Data shown START

(** ** [subaru_denso_1n83m_4m_can_plan.cpp] *)
Module Denso1n83m4mCan.
Definition kProtocols : list string := ["sub_ecu_denso_1n83m_4m_can"%string].
Definition kMainBlock : MemoryRegion := {| reg_start := 0x08FAC000; reg_length := 0x003D3F00 |}.
Definition kImageStart : Z := 0x08F9C000.
Definition kImageSize : Z := 0x3E4000.
Definition kLeadPad : Z := 0x10000.
Definition kTailPad : Z := 0x100.
Definition GeometryOk (device : FlashDevice) : bool :=
  (numblocks device =? 3) && (romsize device =? kImageSize) && block_starts device 0 kImageStart
  && block_is device 1 (reg_start kMainBlock) (reg_length kMainBlock).
Definition WireParamsOk (plan : FlashPlan) : bool :=
  match fp_value (family_plan (fields_ plan)) with
  | Some (SubaruDenso1n83m_4mCanPlan p) => can_params_ok (pad_can p) 0x7E0 0x7E8 && (lead_pad_len p =? kLeadPad) && (tail_pad_len p =? kTailPad)
  | _ => false
  end.
Definition kSpec : SingleWindowPlanSpec := {|
  display_name := "Subaru Denso 1N83M 4M CAN";
  protocols := kProtocols;
  spec_mcu := "N83M_4MB";
  read_region := kMainBlock;
  write_region := kMainBlock;
  image_size := kImageSize;
  geometry_ok := GeometryOk;
  wire_params_ok := WireParamsOk;
  supports_write := true
|}.
Definition Validate (plan : FlashPlan) : Status := ValidateSingleWindowPlan kSpec plan.
(** The family plan with the facts of its traits. *)
Definition FamilyPlanOf (protocol_name : string) : FamilyPlan :=
  {| fp_value := Some (SubaruDenso1n83m_4mCanPlan {| pad_can := can_plan 0x7E0 0x7E8; lead_pad_len := kLeadPad; tail_pad_len := kTailPad |}); fp_family := kSubaruDenso1n83m4mCan; fp_transport := kCanIso15765;
     RequiresKernel := false |}.
Definition Build (op : FlashOperation) (protocol_name mcu_type : string) (img : option (list Z))
    : result Error FlashPlan :=
  BuildSingleWindowPlan kSpec op protocol_name mcu_type img (FamilyPlanOf protocol_name).
End Denso1n83m4mCan.
(** ** [subaru_tcu_denso_sh705x_can_plan.cpp] *)
Module TcuDensoSh705xCan.
Record TcuCatalogEntry := { tcu_entry : CatalogEntry; entry_supports_write : bool }.
Definition kCatalog : list TcuCatalogEntry :=
  [ {| tcu_entry := {| entry_protocol := "sub_tcu_denso_sh7055_can"; entry_mcu := "SH7055"; entry_rom_size := 0x00080000;
                       entry_load_address := 0xFFFF9000 |}; entry_supports_write := false |};
    {| tcu_entry := {| entry_protocol := "sub_tcu_denso_sh7058_can"; entry_mcu := "SH7058"; entry_rom_size := 0x00100000;
                       entry_load_address := 0xFFFF3000 |}; entry_supports_write := true |} ].
Definition FindEntry (protocol mcu : string) : result Error TcuCatalogEntry :=
  FindCatalogEntry (fun e => entry_protocol (tcu_entry e)) (fun e => entry_mcu (tcu_entry e)) kCatalog
    "Denso SH705x TCU CAN" protocol mcu.
Definition ValidateCapability (op : FlashOperation) (entry : TcuCatalogEntry) : Status :=
  if bool_decide (op = kTestWrite) || (bool_decide (op = kWrite) && negb (entry_supports_write entry)) then
    Fail kUnsupported "operation is not supported by the selected Denso SH705x TCU"
  else Ok tt.
Definition As (p : FamilyPlan) : option CanPlan :=
  match fp_value p with Some (SubaruTcuDensoSh705xCanPlan w) => Some w | _ => None end.
Definition Validate (plan : FlashPlan) : Status :=
  if negb (match As (family_plan (fields_ plan)) with Some w => can_wire_ok w 0x7E1 0x7E9 | None => false end) then
    Fail kInvalidConfig "TCU CAN wire parameters are invalid"
  else
    let! entry := FindEntry (TargetId plan) (McuName plan) in
    let! _ := ValidateCapability (Operation plan) entry in
    match CheckedDevice (entry_mcu (tcu_entry entry)) (entry_rom_size (tcu_entry entry)) with
    | None => Fail kInvalidConfig "TCU catalog does not match the flash device table"
    | Some device =>
        if negb (bool_decide (Confirmations plan = [])) then
          Fail kInvalidConfig "TCU plans must not declare extra confirmations"
        else ValidateWholeRomKernelPlan 128 plan (entry_load_address (tcu_entry entry)) device
    end.
(** [FamilyTraits<SubaruTcuDensoSh705xCanPlan>]. *)
Definition family : FamilyPlan :=
  {| fp_value := Some (SubaruTcuDensoSh705xCanPlan (can_wire 0x7E1 0x7E9)); fp_family := kSubaruTcuDensoSh705xCan;
     fp_transport := kCanIso15765; RequiresKernel := true |}.
Definition Build (op : FlashOperation) (protocol_name mcu_type : string) (img : option (list Z)) (k : KernelImage)
    : result Error FlashPlan :=
  let! entry := FindEntry protocol_name mcu_type in
  let! _ := ValidateCapability op entry in
  match CheckedDevice (entry_mcu (tcu_entry entry)) (entry_rom_size (tcu_entry entry)) with
  | None => Fail kInvalidConfig "TCU catalog does not match the flash device table"
  | Some device =>
      BuildWholeRomKernelPlan 128 op protocol_name mcu_type family [] img k (entry_load_address (tcu_entry entry)) device
        Validate
  end.
Definition Protocols : list string := map (fun e => entry_protocol (tcu_entry e)) kCatalog.
End TcuDensoSh705xCan.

Data shown END

- Exercise description: Return the opening line of the data and every line after it through the line containing "(numblocks device =?", please, exactly as written and with nothing added.

- Task output:
(** ** [subaru_denso_1n83m_4m_can_plan.cpp] *)
Module Denso1n83m4mCan.
Definition kProtocols : list string := ["sub_ecu_denso_1n83m_4m_can"%string].
Definition kMainBlock : MemoryRegion := {| reg_start := 0x08FAC000; reg_length := 0x003D3F00 |}.
Definition kImageStart : Z := 0x08F9C000.
Definition kImageSize : Z := 0x3E4000.
Definition kLeadPad : Z := 0x10000.
Definition kTailPad : Z := 0x100.
Definition GeometryOk (device : FlashDevice) : bool :=
  (numblocks device =? 3) && (romsize device =? kImageSize) && block_starts device 0 kImageStart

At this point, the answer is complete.